Friday, October 9, 2009

The Office: Niagara

When will I learn to just sit back and trust The Office? After pouring over the "heartbreak" seasons (2 and 3) of Jim and Pam for the previous post, I started to worry about how huge the episode really was. I dove for the remote every time a commercial came on for it, not watching to spoil a single image. NBC's relentless promotion of the wedding episode ruined my attempts to stay unspoiled, and they added to my worry. I'm not a huge fan of "Stress Relief," the post-Super Bowl episode that NBC made a big deal about last year. It just seemed like a completely different show, and I worried that there was pressure to change since the spotlight would be so bright.

Here we were at the wedding that had been in the making since Jim's first lovelorn look at Pam, and I worried that the episode earned by the dedicated fans would be sold out to the larger audience that might be peeking in. Again, I just need to learn to trust The Office.

Play...

0:01 - I'm always amazed when I pause after the cold open and see that it's only been a minute. They're able to pack so much in. Anyway, THANK GOD FOR ANDY BERNARD! The "Pam throwing up making everyone else throw up," cold open would've had me hiding behind the couch in fear if not for his face when Pam threw up. I may be a comedy snob, but it reeked of the same over-the-top, broadened out un-Officeness that permeated "Stress Relief," starting with a ridiculous cold open with Dwight's fire-drill. This was probably just as obnoxious, but Andy's my favorite character, so I got through it. Plus, I've been close enough to it to believe in chain-reaction vomiting like that. Also, Creed happily eating his noodles made complete sense, since his reaction to the stench of feces in "The Carpet" was to cheerfully inquire if someone was making soup.

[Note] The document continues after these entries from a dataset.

(* ===== verification/Cache.v ===== *)
(** * kernel/cache.c: the LLM response cache (F9)

    A 16-slot RAM table with LRU eviction over an append-only record file
    [/cache.bin], looked up by FNV-1a hash, with a MinHash/Jaccard fallback on
    the RAM slots.

    The file system below the cache is the interface [CacheFile]: what
    [namei]/[create]/[readi]/[writei] do on the one path [/cache.bin].  Every
    definition is parametrised by it, and the theorems that need more than its
    shape assume the laws [CacheFileLaws].  [RamFile] is an implementation with
    a size limit (the file system's MAXFILE*BSIZE) that satisfies them.

    Critical sections are executed whole, one after the other; [ticks] is the
    value of the tick counter during the call. *)

From S2P Require Import Prelude CString.

Local Open Scope Z_scope.

Definition CACHE_SLOTS : nat := 16.
Definition CACHE_VAL : Z := 1024.
Definition DISK_MAX_BYTES : Z := 4 * 1024 * 1024.
Definition SIG_K : nat := 64.
Definition WORD_MAX : nat := 32.
Definition SEMANTIC_MATCH_NUM : Z := 2.
Definition SEMANTIC_MATCH_DEN : Z := 5.
Definition MIN_WORDS_FOR_SEMANTIC : Z := 3.
#[global] Arguments CACHE_SLOTS : simpl never.
#[global] Arguments SIG_K : simpl never.
#[global] Arguments WORD_MAX : simpl never.

(** ** Data *)

(** [struct cache_entry]. *)
Record cache_entry := mk_entry {
  hash : Z;          (* 0 = free slot *)
  last_access : Z;   (* ticks *)
  vlen : Z;
  has_sig : Z;
  sig : list Z;      (* SIG_K words *)
  val : list Z;      (* CACHE_VAL bytes *)
}.

(** [struct disk_record] as the compiler lays it out: the hash at offset 0,
    [vlen] at 8, [val] at 10, six bytes of padding at the end. *)
Definition sizeof_rec : nat := 1040.
#[global] Arguments sizeof_rec : simpl never.
Definition rec_hash (r : list Z) : Z := le_decode (sub 0 8 r).
Definition rec_vlen (r : list Z) : Z := le_decode (sub 8 2 r).
Definition rec_val (r : list Z) : list Z := sub 10 (Z.to_nat CACHE_VAL) r.
(** The scan [for(i = 0; i < denylist.count; i++) if(strncmp(...) == 0)]. *)
Definition deny_find (cmd : list Z) (d : denylist) : option nat :=
  find_index (λ n, strncmp n cmd (Z.to_nat DENY_NAMELEN) =? 0)
    (take (Z.to_nat (dn_count d)) (dn_names d)).

Definition deny_add (cmd : list Z) (d : denylist) : Z * denylist :=
  match deny_find cmd d with
  | Some _ => (0, d)
  | None => if DENY_MAX <=? dn_count d then (-1, d) else (0, deny_push d cmd)
  end.

(** [for(int j = i; j < denylist.count - 1; j++) safestrcpy(names[j], names[j + 1])]. *)
Definition deny_shift (i count : Z) (names : list (list Z)) : list (list Z) :=
  fold_left (λ ns j, set_name (Z.of_nat j) (nth (S j) ns []) ns)
    (seq (Z.to_nat i) (Z.to_nat (count - 1 - i))) names.

Definition deny_remove (cmd : list Z) (d : denylist) : Z * denylist :=
  match deny_find cmd d with
  | Some i => (0, mk_denylist (deny_shift (Z.of_nat i) (dn_count d) (dn_names d)) (dn_count d - 1))
  | None => (-1, d)
  end.

(** [while( *s && n < max - 2) buf[n++] = *s++;] *)
Fixpoint snap_name (s : list Z) (n max : Z) (buf : list Z) : Z * list Z :=
  match s with
  | [] => (n, buf)
  | c :: s' =>
      if negb (c =? 0) && (n <? max - 2)
      then snap_name s' (n + 1) max (<[Z.to_nat n := c]> buf)
      else (n, buf)
  end.
(** Any other line reaches the shell: it is echoed as typed, a reader is woken,
    and a console read with room for it returns exactly the line and its newline, in
    order, and leaves the console empty. *)
Theorem plain_line_delivered s l n dst killed :
  cons_inv s → view s = mk_screen [] [] → Forall ordinary l → is_req_line l = false →
  (length l < 2047)%nat → Z.of_nat (length l) < n < 2 ^ 31 →
  let '(s1, ev) := type_chars (l ++ [10]) s in
  ev = map Putc (l ++ [10]) ++ [WakeReader] ∧
  ∃ s2, consoleread killed (λ _, true) dst n s1 =
      (Returned (Z.of_nat (length l) + 1), l ++ [10], s2) ∧
    cons_inv s2 ∧ view s2 = mk_screen [] [].
Proof.
  intros Hi Hv Hl Hreq Hlen Hn. rewrite (type_chars_app l [10] s).
  assert (Ha0 : cons_avail s = []) by (by apply (f_equal avail) in Hv).
  assert (Hl0 : cons_line s = []) by (by apply (f_equal line) in Hv).
  pose proof (type_ordinary l s Hi Hl ltac:(rewrite Ha0, Hl0; cbn; lia)) as Ht. rewrite Ha0, Hl0 in Ht.
  destruct (type_chars l s) as [s1 ev1]. destruct Ht as (Hi1 & Hv1 & ->). cbn [app] in Hv1.
  pose proof (intr_refines 10 s1 Hi1 ltac:(split; lia)) as Hr. rewrite Hv1 in Hr.
  rewrite screen_intr_nl, is_req_line_snoc_nl, Hreq in Hr by (cbn; lia). cbn [andb app] in Hr.
  cbn [type_chars]. destruct (consoleintr 10 s1) as [s2 ev2]. destruct Hr as (Hi2 & Hv2 & ->).
  rewrite (echo_plain [] l) by done. split; [rewrite app_nil_r, map_app, <- app_assoc; done|].
  assert (Ha2 : cons_avail s2 = l ++ [10]) by (by apply (f_equal avail) in Hv2).
  assert (Hl2 : cons_line s2 = []) by (by apply (f_equal line) in Hv2).
  assert (Hnl : Forall (λ c, c ≠ 10 ∧ c ≠ Ctrl 68) l).
  { eapply Forall_impl; [exact Hl|]. intros x [_ Hx]. split; intros ->; apply Hx; repeat constructor. }
  destruct (read_loop_line l (S (Z.to_nat n)) killed (u32 n) n dst s2 [] Hi2 Ha2 Hnl ltac:(lia) ltac:(lia))
    as (s3 & Hs3 & Hi3 & Hv3).
  exists s3. unfold consoleread. rewrite Hs3, u32_id by (split; lia). rewrite Hl2 in Hv3.
  split_and!; [|done|done]. repeat f_equal. rewrite s32_id by lia. lia.
Qed.

(** With nothing to read a live reader waits and a killed one returns -1. *)
Lemma read_empty killed ok dst n s :
  cons_inv s → cons_avail s = [] → 0 < n →
  consoleread killed ok dst n s = (if killed then Returned (-1) else Blocked n dst, [], s).
Proof.
  intros Hi Ha Hn. unfold consoleread. cbn [read_loop]. rewrite (proj2 (Z.leb_gt n 0)) by lia.
  assert (Hrw : cons_r s = cons_w s).
  { pose proof (length_cons_avail s) as Hl. rewrite Ha in Hl. cbn [length] in Hl.
    destruct Hi as [_ _ Hr Hw _ _ _ _ _ _]. clear -Hl Hr Hw. u32_lia. }
  rewrite Hrw, Z.eqb_refl. by destruct killed.
Qed.

(** ** Console writes *)

Lemma write_loop_all (src : list Z) k : ∀ i,
  0 ≤ i → Z.of_nat (length src) ≤ i + 32 * Z.of_nat k →
  write_loop (S k) (λ off len, Some (sub (Z.to_nat off) (Z.to_nat len) src)) i (Z.of_nat (length src)) =
    (Z.max i (Z.of_nat (length src)), drop (Z.to_nat i) src).
Proof.
  induction k as [|k IH]; intros i Hi Hk; cbn [write_loop].
  { destruct (Z.ltb_spec i (Z.of_nat (length src))); [lia|]. rewrite drop_ge by lia.
    rewrite Z.max_l by lia. done. }
  destruct (Z.ltb_spec i (Z.of_nat (length src))) as [Hlt|Hge].
  2:{ rewrite drop_ge, Z.max_l by lia. done. }
  set (nn := if _ <? 32 then _ else 32).
  assert (Hnn : nn = Z.min 32 (Z.of_nat (length src) - i)) by (unfold nn; bcase; lia).
  fold (write_loop (S k)). specialize (IH (i + nn) ltac:(lia) ltac:(lia)). cbn [write_loop] in IH |- *.
  rewrite IH. f_equal; [lia|]. unfold sub. replace (Z.to_nat (i + nn)) with (Z.to_nat i + Z.to_nat nn)%nat by lia.
  rewrite <- drop_drop. apply take_drop.
Qed.

(** A console write whose source is readable sends all of it, in order. *)
Lemma consolewrite_all src :
  consolewrite (λ off len, Some (sub (Z.to_nat off) (Z.to_nat len) src)) (Z.of_nat (length src)) =
    (Z.of_nat (length src), src).
Proof.
  unfold consolewrite. rewrite Nat2Z.id, write_loop_all by lia. f_equal. lia.
Qed.

(** ** Concrete lines *)

Lemma consoleinit_inv : cons_inv consoleinit.
Proof. apply (cons_inv_flush consoleinit 0); [done|done|done|done|vm_compute; lia]. Qed.

Lemma console_refines_witness : cons_inv (consoleintr 65 consoleinit).1.
Proof.
  pose proof (console_refines 65 consoleinit consoleinit_inv ltac:(split; lia)) as H.
  assert (Hs : screen_intr 65 (view consoleinit) = (mk_screen [] [65], [65], Nothing)) by by vm_compute.
  rewrite Hs in H. destruct (consoleintr 65 consoleinit) as [s ev]. exact (proj1 H).
Defined.


Lemma plain_line_delivered_witness :
  ∃ s1 ev s2, type_chars (bytes "ls" ++ [10]) consoleinit = (s1, ev) ∧
    consoleread false (λ _, true) 0 128 s1 = (Returned 3, bytes "ls" ++ [10], s2).
Proof.
  assert (Ho : Forall ordinary (bytes "ls")).
  { repeat constructor; try (cbn; lia); apply (bool_decide_unpack _); by vm_compute. }
  pose proof (plain_line_delivered consoleinit (bytes "ls") 128 0 false consoleinit_inv eq_refl Ho eq_refl) as H.
  specialize (H ltac:(apply Nat.ltb_lt; by vm_compute) ltac:(split; [reflexivity|lia])).
  destruct (type_chars (bytes "ls" ++ [10]) consoleinit) as [s1 ev].
  destruct H as (_ & s2 & H2 & _). exists s1, ev, s2. split; [reflexivity|exact H2].
Defined.
(* ===== verification/Sysproc.v ===== *)
(** * kernel/sysproc.c: the process, agent and cache system calls

    Each handler takes the index of the current process and the kernel state and
    gives how it leaves and the new state; [Panic] is a kernel panic.  A handler
    that sleeps is resumed at the loop around [sleep], which is its own
    definition.  The buffers on the kernel stack start as zeroes. *)

From S2P Require Import Prelude CString Ring Printf Proc Cache Confirm AgentCmd Console Kernel.

Local Open Scope Z_scope.

Definition SBRK_EAGER : Z := 1.
Definition DENY_ADD : Z := 0.
Definition DENY_REMOVE : Z := 1.
Definition DENY_RESET : Z := 2.
Definition DENY_CLEAR : Z := 3.
Definition MAX_KEY_LEN : Z := 1024.
Definition MAX_VAL_LEN : Z := 256.
Definition MAX_DISPATCH_LEN : Z := 1024.
#[global] Arguments MAX_KEY_LEN : simpl never.
#[global] Arguments MAX_DISPATCH_LEN : simpl never.

(** [enum procstate] as an [int]. *)
Definition state_num (x : procstate) : Z :=
  match x with
  | UNUSED => 0 | USED => 1 | SLEEPING => 2 | RUNNABLE => 3 | RUNNING => 4 | ZOMBIE => 5
  end.

(** [struct procinfo] of one entry, as bytes. *)
Definition procinfo_bytes (p : procrec) : list Z :=
  le_encode 4 (u32 (pid p)) ++ le_encode 4 (u32 (state_num (st p))) ++ le_encode 4 (u32 (priority p)) ++
  le_encode 4 (u32 (is_agent p)) ++ safestrcpy (replicate 16 0) (name p) 16.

0:02 - It was very Michael that he decorated his own car with cans and window paint. I'm not going to get on him about saying it was a big day for him though. I named him the #1 person we forget to thank for this wedding, so I'm giving him a pretty long leash for stuff like that.

0:05 - "Search engined" is a very odd phrase, even for Dwight. I had never really thought about it before. Of course, it's still more reasonable than "Binged." It's nice to see that's still Dwight's first instinct when he encounters a new name though.

0:09 - One of the many advantages of having such a strong ensemble was on show in the scenes of people driving up and checking in. Another show would probably need a bunch of wacky events to befall everyone, here the interactions were all that was needed. I don't know why, but Dwight's narration on the seduction CD he wanted Michael to use gets creepier every time I listen to it. Also, Michael not reserving a room was perfect. People seem to think he got confused about the "block of rooms" set-up at weddings. I say he just simply didn't know. How often do people have reservations in the movies? How often do they get turned away? What does Michael Scott seem to think life is like? I rest my case. Dwight's "dungeon wisdom test" was so smart character-wise. You know Dwight would be THRILLED to spend the night with Michael, except the weekend has been turned into the plot of a teen-sex romp by Michael's expectations. Michael calls Dwight's loyalty and friendship into question, so Dwight gives Michael a final chance to prove himself. Michael is undone by his own selfishness, and Dwight adheres to his moral code. See? All totally within character. Is that so hard HEROES?

0:14 - Easily lost in Dwight's parable to the children about why he didn't get promoted instead of Jim is the fact that he's seated at the kid's table. Nice to see that with all the craziness of planning a wedding Jim and Pam remembered to play a prank on Dwight.
0:15 - I loved Kevin's pained, "Oscar, I would be proud to date you," after Oscar's intense reaction to Pam's sister assuming Kevin was his date. Shouldn't have expected too much from a charter member of the Finer Things Club.
0:15 - Also, this one was a HUGE surprise to me. I loved Meredith busting Ryan's chops as he used his past as the company's youngest VP to pick up women. It's not that I've disliked Meredith as a character, she just seemed flat most of the time. Bustin' chops though? That I can get behind.
0:15 - Poor Andy finding out that Kevin switched seats with Erin. Kind of nice that Jim and Pam would seat them next to each other though. Couldn't have been an oversight.
0:16 - Bah, I guess Dwight was seated at an adult table. Can we just pretend that he traded seats? I'd nominate Creed, that would make sense.
0:16 - And Jim's douchebag brothers make a return appearance! I love how when Michael gets mad and jealous he becomes extremely professional all of a sudden. Like how he found the brother's material "inappropriate" when he'd have probably said even worse.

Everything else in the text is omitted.